The investigation of a possible association between the FII, FV, FVII, and FXIII genes polymorphisms and pediatric ischemic stroke (IS). The study group consisted of 392 individuals, including 81 children with IS, their biological parents (n=162), and 149 control children. The polymorphisms were genotyped using polymerase chain reaction-restriction fragments length polymorphism method. The relation between analyzed polymorphisms and the disease was tested by 2 independent methods: family-based association test-transmission/disequilibrium test (TDT) and classic case-control model. We did not observe any preferential distribution of any analyzed allele from parents to the affected children. For the FVII gene polymorphism, there was a trend toward a higher frequency of the R allele.

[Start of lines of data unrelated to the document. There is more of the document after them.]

(** Body of [schedule.assignments.map((assignment, index) => ...)]. *)
Definition render_assignment (current_user : string)
    (schedule : Schedule Assignment) (a : Assignment) : CardSection :=
  {| sec_function := function_type a;
     sec_count := length (user_ids a);
     sec_required := None;
     sec_rows := map (render_user current_user (id schedule) a) (user_ids a);
     sec_nobody_note := false;
     sec_vacancies := 0 |}.

Definition ScheduleCard (current_user : string)
    (schedule : Schedule Assignment) : list CardSection :=
  map (render_assignment current_user schedule) (assignments schedule).

End LegacyApp.

(** ** Administration panel (src/unnamed/part_002) *)

(** How a statement list ends: normally with a value, or by throwing. *)
Inductive JsError := TypeError.

Inductive completion (A : Type) :=
  | Normal (a : A)
  | Throw (e : JsError).
Arguments Normal {A} _.
Arguments Throw {A} _.

(** *** Heap of assignment objects

    [handleAssignmentChange] writes a field of an assignment object that
    the form, the schedule being edited and the schedule list may all
    reference, so assignment objects are heap cells and arrays hold
    locations.  Allocation appends a cell. *)

Abbreviation loc := nat.

Definition alloc_all (h : list Assignment) (objs : list Assignment)
    : list loc * list Assignment :=
  (seq (length h) (length objs), (h ++ objs)%list).

(** Reads the objects an array of references points to; [None] on a
    dangling reference. *)
Fixpoint deref (h : list Assignment) (ls : list loc)
    : option (list Assignment) :=
  match ls with
  | [] => Some []
  | l :: ls' =>
      match h !! l, deref h ls' with
      | Some a, Some rest => Some (a :: rest)
      | _, _ => None
      end
  end.

(** Stores the assignment objects of parsed response data, schedule by
    schedule. *)
Fixpoint alloc_schedules (h : list Assignment)
    (data : list (Schedule Assignment))
    : list (Schedule loc) * list Assignment :=
  match data with
  | [] => ([], h)
  | sch :: rest =>
      let '(ls, h1) := alloc_all h (assignments sch) in
      let '(rest', h2) := alloc_schedules h1 rest in
      (mkSchedule (id sch) (date sch) (day_type sch) ls :: rest', h2)
  end.

(** [obj.user_ids = userIds] *)
Definition set_user_ids (userIds : list string) (a : Assignment) : Assignment :=
  {| function_type := function_type a;
     user_ids := userIds;
     responses := responses a |}.

Module AdminPanel.

(** [scheduleForm] *)
Record ScheduleForm := mkScheduleForm {
  form_date : string;
  form_day_type : string;
  form_assignments : list loc
}.

(** The part of the component state the schedule form works on. *)
Record State := mkState {
  heap : list Assignment;
  schedules : list (Schedule loc);
  editingSchedule : option (Schedule loc);
  scheduleForm : ScheduleForm;
  showScheduleForm : bool
}.

(** The values given to [useState]. *)
Definition initial_state : State :=
  {| heap := [];
     schedules := [];
     editingSchedule := None;
     scheduleForm := mkScheduleForm "" "wednesday" [];
     showScheduleForm := false |}.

In a case-control model, the differences between the patients and controls in the frequency of the Q allele, Q allele carriers, and RR homozygotes lay close to the border of statistical significance (P=0.08). There were no significant differences in genotype and allele distribution between patients and controls in case of other polymorphisms. Analyzed polymorphisms of coagulation factors are not significant determinants of pediatric IS in the studied population; however, these findings require a confirmation in a larger group of participants.